References were made to a book by E.F. Schumacher: Small is Beautiful: Economics as if People Mattered. "This book argues that an economic system in which food and goods are produced locally for local consumption is inherently more accountable to the unique social and ecological conditions of a region. This reasoning challenges prevailing economic theory that bigger is better, especially relating to the production and consumption of local foods and goods."
The focus of the speakers and a panel discussion was on what can be done to make small scale agriculture sustainable in Chenango County. How can someone who makes a commitment to living on, and making a living off the land, survive? They discussed ways to overcome the obstacles which forced the decline of farming in the past, and continues to threaten the rural lifestyle, and the economy of the area.

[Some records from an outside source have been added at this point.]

(** * csstype: the grammar reducer of [src/typer.ts]

    A shallow embedding of [typer.ts]: the entity tree delivered by the
    value-definition-syntax parser, the type descriptors, the dedup-insert
    operations [addString] ... [addType], the scalar-type catalog
    [basicDataTypes], the inclusion gate [shouldIncludeComponent] and the
    reducer [typing].

    What [typer.ts] imports is taken as a parameter of the development:
    the three mdn-data tables, the parser's [parse], and the JavaScript
    built-ins [Number(...)], [String(...)] and [===] on numbers. *)

From stdpp Require Import gmap strings list fin_maps.
From Stdlib Require Import Ascii String ZArith Lia.

Open Scope string_scope.
Open Scope list_scope.

(** ** The parser's data model

    [typer.ts] imports its input types from [./parser], which is not among
    the sources; they are modelled from the data model of the specification
    and from the fields and enum members [typer.ts] reads. *)

(** Modelled from the spec: the enum [Multiplier] of [./parser], the sign of
    a multiplier. *)
Inductive Multiplier :=
  | Asterisk          (* "*"     zero or more *)
  | PlusSign          (* "+"     one or more *)
  | QuestionMark      (* "?"     optional *)
  | CurlyBracet       (* "{a,b}" bounded range *)
  | HashMark          (* "#"     comma-repeated *)
  | ExclamationPoint. (* "!"     mandatory in group *)

(** Modelled from the spec: the type [MultiplierType] of [./parser], a sign
    with the bounds [min] and [max] of a range; [typer.ts] reads the bounds
    under [isCurlyBracetMultiplier] only. *)
Record MultiplierType := mkMultiplier {
  sign : Multiplier;
  min : Z;
  max : Z
}.

(** Modelled from the spec: the enum [Combinator] of [./parser], the four
    operators of the value definition syntax. *)
Inductive Combinator :=
  | Juxtaposition
  | DoubleAmpersand   (* "&&" *)
  | DoubleBar         (* "||" *)
  | SingleBar.        (* "|"  *)

(** Modelled from the spec: the type [EntityType] of [./parser], the union
    [ComponentType | ICombinator | IFunction].  The first three constructors
    are the entities with [entity === Entity.Component], one per value of
    [Component]; a component or a function may carry a multiplier, a
    combinator has none.

    An array [EntityType[]] is a list of objects: a reference (what
    [indexOf] compares) paired with the fields of the entity. *)
Inductive EntityType :=
  | Keyword (value : string) (multiplier : option MultiplierType)
  | DataType (value : string) (multiplier : option MultiplierType)
  | Group (entities : list (nat * EntityType))
          (multiplier : option MultiplierType)
  | CombinatorEntity (combinator : Combinator)
  | FunctionEntity (multiplier : option MultiplierType).

(** A reference and the entity it points to. *)
Abbreviation Object := (nat * EntityType)%type.

Definition isFunction (entity : EntityType) : bool :=
  match entity with FunctionEntity _ => true | _ => false end.

Definition isComponent (entity : EntityType) : bool :=
  match entity with
  | Keyword _ _ | DataType _ _ | Group _ _ => true
  | _ => false
  end.

Definition isCombinator (entity : EntityType) : bool :=
  match entity with CombinatorEntity _ => true | _ => false end.

(** [entity.multiplier], [null] on a combinator. *)
Definition multiplier_of (entity : EntityType) : option MultiplierType :=
  match entity with
  | Keyword _ m | DataType _ m | Group _ m | FunctionEntity m => m
  | CombinatorEntity _ => None
  end.

Definition isCurlyBracetMultiplier (multiplier : MultiplierType) : bool :=
  match sign multiplier with CurlyBracet => true | _ => false end.

Definition isMultiplied (multiplier : MultiplierType) : bool :=
  (isCurlyBracetMultiplier multiplier
     && ((1 <? min multiplier)%Z || (1 <? max multiplier)%Z))
  || match sign multiplier with
     | Asterisk | PlusSign | HashMark | ExclamationPoint => true
     | _ => false
     end.

Definition isMandatoryCombinator (combinator : Combinator) : bool :=
  match combinator with
  | DoubleAmpersand | Juxtaposition => true
  | _ => false
  end.

Definition isOptionalEntity (entity : EntityType) : bool :=
  match multiplier_of entity with
  | None => false
  | Some multiplier =>
      (isCurlyBracetMultiplier multiplier && (0 <? min multiplier)%Z)
      || match sign multiplier with
         | Asterisk | QuestionMark => true
         | _ => false
         end
  end.

(** [entity.multiplier && isMultiplied(entity.multiplier)] *)
Definition multiplied (multiplier : option MultiplierType) : bool :=
  match multiplier with
  | Some m => isMultiplied m
  | None => false
  end.

(** ** The JavaScript number built-ins

    [typer.ts] uses numbers through [Number(s)], [String(n)] and [===]
    only; they are an interface of the development. *)
Class JSNumber := {
  number : Type;
  js_Number : string → number;        (* Number(s) *)
  js_String : number → string;        (* String(n) *)
  strict_eq : number → number → bool  (* n === m *)
}.

(** ** Type descriptors *)

Section Descriptors.
Context `{JSNumber}.

(** [TypeType] at its default parameter: [IBasic], [IStringLiteral],
    [INumericLiteral] and [IDataType]; [Type.Alias] is not an inhabitant. *)
Inductive TypeType :=
  | TDataType (name : string)
  | TLength
  | TStringLiteral (literal : string)
  | TNumericLiteral (literal : number)
  | TString
  | TNumber.

(** [types.every(p)] is [forallb p types]. *)
Definition addLength (types : list TypeType) : list TypeType :=
  if forallb (fun type => match type with TLength => false | _ => true end) types
  then types ++ [TLength] else types.

Definition addString (types : list TypeType) : list TypeType :=
  if forallb (fun type => match type with TString => false | _ => true end) types
  then types ++ [TString] else types.

Definition addNumber (types : list TypeType) : list TypeType :=
  if forallb (fun type => match type with TNumber => false | _ => true end) types
  then types ++ [TNumber] else types.

Definition addStringLiteral (types : list TypeType) (literal : string)
  : list TypeType :=
  if forallb (fun type => match type with
                          | TStringLiteral l => negb (String.eqb l literal)
                          | _ => true
                          end) types
  then types ++ [TStringLiteral literal] else types.

Definition addNumericLiteral (types : list TypeType) (literal : number)
  : list TypeType :=
  if forallb (fun type => match type with
                          | TNumericLiteral l => negb (strict_eq l literal)
                          | _ => true
                          end) types
  then types ++ [TNumericLiteral literal] else types.

Definition addDataType (types : list TypeType) (name : string)
  : list TypeType :=
  if forallb (fun type => match type with
                          | TDataType n => negb (String.eqb n name)
                          | _ => true
                          end) types
  then types ++ [TDataType name] else types.

Definition addType (types : list TypeType) (type : TypeType) : list TypeType :=
  match type with
  | TLength => addLength types
  | TString => addString types
  | TNumber => addNumber types
  | TStringLiteral literal => addStringLiteral types literal
  | TNumericLiteral literal => addNumericLiteral types literal
  | TDataType name => addDataType types name
  end.

(** What a call of [typing] comes to: it returns an array of descriptors;
    or it faults, throwing a [TypeError] or returning [undefined] (what
    happens once [addType], handed a value that is no descriptor, has
    returned [undefined] for the accumulator); or its calls nest deeper than
    the depth allowed. *)
Inductive Outcome :=
  | Returns (types : list TypeType)
  | Faults
  | Deeper.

I discovered a commonality between these small farm related businesses, and area artists. Both find pleasure in the work they do, and struggle with many of the same problems in order to market the fruits of their labor. Reaching customers without the need for expensive advertising campaigns, high transportation and marketing costs, or time consuming travel, are just some of the obstacles to overcome. We can't compete with the large business operations that have the budgets that allow them to overshadow small producers, so we have to come up with creative solutions to level the playing field.

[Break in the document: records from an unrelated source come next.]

(** * IAM anomaly detection pipeline: features, rules, detection, risk score

    A shallow embedding of the detection core of the repository
    ([app/services/feature_engineer.py], [app/services/anomaly_engine.py],
    [app/services/risk_scoring.py]) and of its minimal sibling
    ([iam-mvp/detector.py], in [Module Mvp]).

    Numbers.  Python [int] counters are [Z].  Python [float] values are
    exact rationals [Q]: every score constant is a small integer, sums of
    such values are exact in binary64, and a quotient of two counters
    below 2^50 compares with the literals 0.30, 0.20 and 0.40 exactly as
    the rationals do (the quotient is correctly rounded, the literal is the
    binary64 nearest to it, and two distinct quotients with such
    denominators are further apart than the rounding error).
    [ZeroDivisionError] is the [None] of [truediv].

    Strings.  Rule identifiers, detection methods, levels and remediation
    sentences are the source's string literals.

    Time.  A [datetime] is its position on the UTC time line in
    microseconds; [hour] reads the hour of day off it. *)

From Stdlib Require Import ZArith QArith Qround Qminmax List Permutation Sorted Lia Lqa.
From stdpp Require Import gmap strings list fin_maps.

Local Open Scope Z_scope.

(** ** Python primitives *)

(** [bool(s)] for a [str]: the empty string is falsy. *)
Definition str_truthy (s : string) : bool := negb (String.eqb s "").

(** [bool(o)] for a [str | None]. *)
Definition opt_truthy (o : option string) : bool :=
  match o with
  | Some s => str_truthy s
  | None => false
  end.

(** [sum(1 for x in l if p(x))]. *)
Fixpoint count_if {A : Type} (p : A -> bool) (l : list A) : Z :=
  match l with
  | [] => 0
  | x :: l' => (if p x then 1 else 0) + count_if p l'
  end.

(** [a / b] on two [int]s: true division, raising on a zero divisor. *)
Definition truediv (a b : Z) : option Q :=
  if decide (b = 0) then None else Some (inject_Z a / inject_Z b)%Q.

(** [x > y] and [x >= y] on floats. *)
Definition Qgtb (x y : Q) : bool := negb (Qle_bool x y).
Definition Qgeb (x y : Q) : bool := Qle_bool y x.

(** [min(a, b)]: the first argument unless the second is strictly smaller. *)
Definition py_min (a b : Q) : Q := if Qle_bool a b then a else b.

(** Rounding to the nearest integer, ties to even. *)
Definition round_half_even (q : Q) : Z :=
  let f := Qfloor q in
  match (q - inject_Z f ?= 1 # 2)%Q with
  | Lt => f
  | Gt => f + 1
  | Eq => if Z.even f then f else f + 1
  end.

(** [round(q, 2)]. *)
Definition round2 (q : Q) : Q :=
  (inject_Z (round_half_even (q * 100)) / 100)%Q.

(** [Counter(xs)]: occurrences per key. *)
Definition Counter (xs : list string) : gmap string Z :=
  fold_left (fun c x => <[x := default 0 (c !! x) + 1]> c) xs ∅.

(** [min(times) if times else None], [max(times) if times else None]. *)
Definition min_time (times : list Z) : option Z :=
  match times with
  | [] => None
  | t :: ts => Some (fold_left Z.min ts t)
  end.

Definition max_time (times : list Z) : option Z :=
  match times with
  | [] => None
  | t :: ts => Some (fold_left Z.max ts t)
  end.

(** ** Events ([app/models/schemas.py]) *)

(** The fields of [CloudTrailEvent] that the pipeline reads. *)
Record CloudTrailEvent := {
  event_time : Z;
  event_name : string;
  aws_region : string;
  source_ip : string;
  user_arn : string;
  mfa_used : bool;
  error_code : option string;
  is_high_risk : bool;
}.

(** ** Feature engineering ([app/services/feature_engineer.py]) *)

(** [UserFeatures], without [event_name_entropy]: a binary64 logarithm
    that only the opaque ML model reads. *)
Record UserFeatures := {
  uf_user_arn : string;
  total_events : Z;
  unique_event_names : Z;
  unique_ips : Z;
  high_risk_event_count : Z;
  failed_event_count : Z;
  off_hours_event_count : Z;
  consecutive_failures : Z;
  mfa_missing_high_risk : Z;
  admin_action_count : Z;
  unique_regions : Z;
  ip_list : list string;
  event_counts : gmap string Z;
  first_seen : option Z;
  last_seen : option Z;
}.

Definition ADMIN_EVENTS : gset string :=
  list_to_set
    [ "AttachUserPolicy"; "AttachRolePolicy"; "AttachGroupPolicy";
      "PutUserPolicy"; "PutRolePolicy"; "PutGroupPolicy";
      "CreateRole"; "CreateUser"; "CreateAccessKey";
      "AssumeRole"; "GetSessionToken" ].

Definition hour (dt : Z) : Z := (dt / 3600000000) mod 24.

Definition _is_off_hours (dt : Z) : bool :=
  (22 <=? hour dt) || (hour dt <? 6).

(** [sorted(events, key=lambda e: e.event_time)].  Python's sort is
    stable, and a stable sort has one possible result, which insertion
    from the right computes: an event is placed in front of the first
    later event whose time is not smaller. *)
Fixpoint insert_by_time (e : CloudTrailEvent) (l : list CloudTrailEvent)
  : list CloudTrailEvent :=
  match l with
  | [] => [e]
  | y :: l' =>
      if event_time e <=? event_time y then e :: y :: l'
      else y :: insert_by_time e l'
  end.

Definition sorted_by_time (events : list CloudTrailEvent) : list CloudTrailEvent :=
  foldr insert_by_time [] events.

(** The loop state of the failure scan: [(max_seq, current_seq)]. *)
Definition scan_step (st : Z * Z) (failed : bool) : Z * Z :=
  if failed then (Z.max st.1 (st.2 + 1), st.2 + 1) else (st.1, 0).

Definition scan_failures (flags : list bool) : Z :=
  (fold_left scan_step flags (0, 0)).1.

Definition failed (e : CloudTrailEvent) : bool := opt_truthy (error_code e).

Definition _max_consecutive_failures (events : list CloudTrailEvent) : Z :=
  scan_failures (map failed (sorted_by_time events)).

(** [user_events[evt.user_arn].append(evt)] on an insertion-ordered dict. *)
Fixpoint append_event (e : CloudTrailEvent)
    (groups : list (string * list CloudTrailEvent))
  : list (string * list CloudTrailEvent) :=
  match groups with
  | [] => [(user_arn e, [e])]
  | (arn, evts) :: rest =>
      if String.eqb arn (user_arn e) then (arn, evts ++ [e]) :: rest
      else (arn, evts) :: append_event e rest
  end.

Supporting local producers is not the same as purchasing from local merchants. Local merchants, in an effort to be more price competitive, often have no control over quality, while local producers can only compete by providing the finest quality possible, and this attention to quality costs a little more. An old farmers saying applies here: "Quality oats sell for a fair price. If you don't mind oats that have already been through the horse, they come a bit cheaper."

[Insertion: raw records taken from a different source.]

(** Truthiness of an optional float, int, string and list. *)
Definition truthy_float (o : option Qc) : bool :=
  match o with Some x => bool_decide (x ≠ 0) | None => false end.
Definition truthy_int (o : option Z) : bool :=
  match o with Some n => bool_decide (n ≠ 0%Z) | None => false end.
Definition truthy_str (o : option string) : bool :=
  match o with Some s => bool_decide (s ≠ "") | None => false end.
Definition truthy_list {A} (o : option (list A)) : bool :=
  match o with Some (_ :: _) => true | _ => false end.

(** [o or d] for an optional float. *)
Definition float_or (o : option Qc) (d : Qc) : Qc :=
  match o with Some x => if decide (x = 0) then d else x | None => d end.

(** [o or []] for an optional list. *)
Definition list_or_nil {A} (o : option (list A)) : list A :=
  match o with Some l => l | None => [] end.

(** [str(n)] for an int. *)
Definition str_of_int (n : Z) : string := NilZero.string_of_int (Z.to_int n).

(** [sep.join(l)]. *)
Definition join (sep : string) (l : list string) : string := String.concat sep l.

(** [any(x in l2 for x in l1)]. *)
Definition any_in (l1 l2 : list string) : bool :=
  existsb (λ x, bool_decide (x ∈ l2)) l1.
Lemma on_answer_outbound_not_recording st o p :
  dir o = outbound →
  peer o = Some p →
  record_enabled st (call o) = false →
  outcome_of (on_answer o st) = Ok tt ∧
  effects_of (on_answer o st) = [Playback p (self_silence (self st))] ∧
  self (state_after (on_answer o st)) = self st ∧
  record_enabled (state_after (on_answer o st)) (call o) = false.
Proof.
  intros Hd Hp Hrec. unfold record_enabled in *.
  unfold on_answer, trigger_playback, is_inbound, is_outbound.
  rewrite Hd. unfold_monad. cbn.
  replace (mkState (self st) (sess_vars st) (call_vars st)) with st
    by (by destruct st).
  rewrite Hrec, Hp. cbn. rewrite vars_of_call_insert_eq.
  repeat split; done.
Qed.

(** CHANNEL_ANSWER on an inbound leg when the incremented counter is a
    multiple of the rate *)
Lemma on_answer_inbound_marked st i :
  dir i = inbound →
  int_mod (self_call_count (self st) + 1) (self_rec_rate (self st)) = Ok 0 →
  outcome_of (on_answer i st) = Ok tt ∧
  effects_of (on_answer i st) =
    [StartRecord (uuid i)
       (self_recsdir (self st) +:+ "/callee_" +:+ uuid i +:+ ".wav")
       (self_stereo (self st))] ∧
  record_enabled (state_after (on_answer i st)) (call i) = true ∧
  self_call_count (self (state_after (on_answer i st))) = 0 ∧
  self_rec_rate (self (state_after (on_answer i st))) = self_rec_rate (self st) ∧
  self_call2recs (self (state_after (on_answer i st))) =
    call2recs_store (call i) "callee"
      (self_recsdir (self st) +:+ "/callee_" +:+ uuid i +:+ ".wav")
      (self_call2recs (self st)).
Proof.
  intros Hd Hmod.
  unfold on_answer, is_inbound, is_outbound. rewrite Hd. unfold_monad. cbn.
  rewrite Hmod. cbn. unfold record_enabled.
  rewrite !vars_of_call_insert_eq. done.
Qed.

(** *** The registry of recording paths *)

(** RECORD_STOP leaves the instance, hence the registry, and every call's
    [vars] as they were. *)
Lemma on_recstop_keeps_self sess fp st :
  wp (on_recstop sess fp) st (λ _ st' _,
    self st' = self st ∧ call_vars st' = call_vars st).
Proof. unfold on_recstop. wp_run; done. Qed.

(** No reaction removes an entry of the registry or a path of an entry. *)
Lemma react_keeps_registry e st :
  wp (react e) st (λ _ st' _,
    ∀ c recs, self_call2recs (self st) !! c = Some recs →
      ∃ recs', self_call2recs (self st') !! c = Some recs' ∧
               ∀ k v, recs !! k = Some v → is_Some (recs' !! k)).
Proof.
  wp_event e; intros cid recs Hc; map_cases; eauto.
  all: rewrite ?Hc; cbn; eexists; split; [done|].
  all: intros k v Hk; rewrite lookup_insert; case_decide; eauto.
Qed.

Ideally, this community would understand the importance of supporting local small enterprise, be it agriculture, art, craft, or skilled trades. They would appreciate the ability to obtain quality products and services within the community. However, surveys of buying habits show that this is not happening. Often people don't recognize the value of local purchasing, both in supporting local producers of quality products, and building a strong community economy. The answer, it seems, is in Educating the public in an effort to build a strong local customer base. We need to make people aware of what is available, who the producers are, and where the products are available. If you want more information about the festival, availability of local products, or can help spread the word about all the fine products available in Chenango County, you can contact the Agricultural Development Council at the Chenango County Cornell Cooperative Extension at 334-5841. To learn more about creative people in Central New York, visit the Lost Valleys website at www.lostvalleys.com.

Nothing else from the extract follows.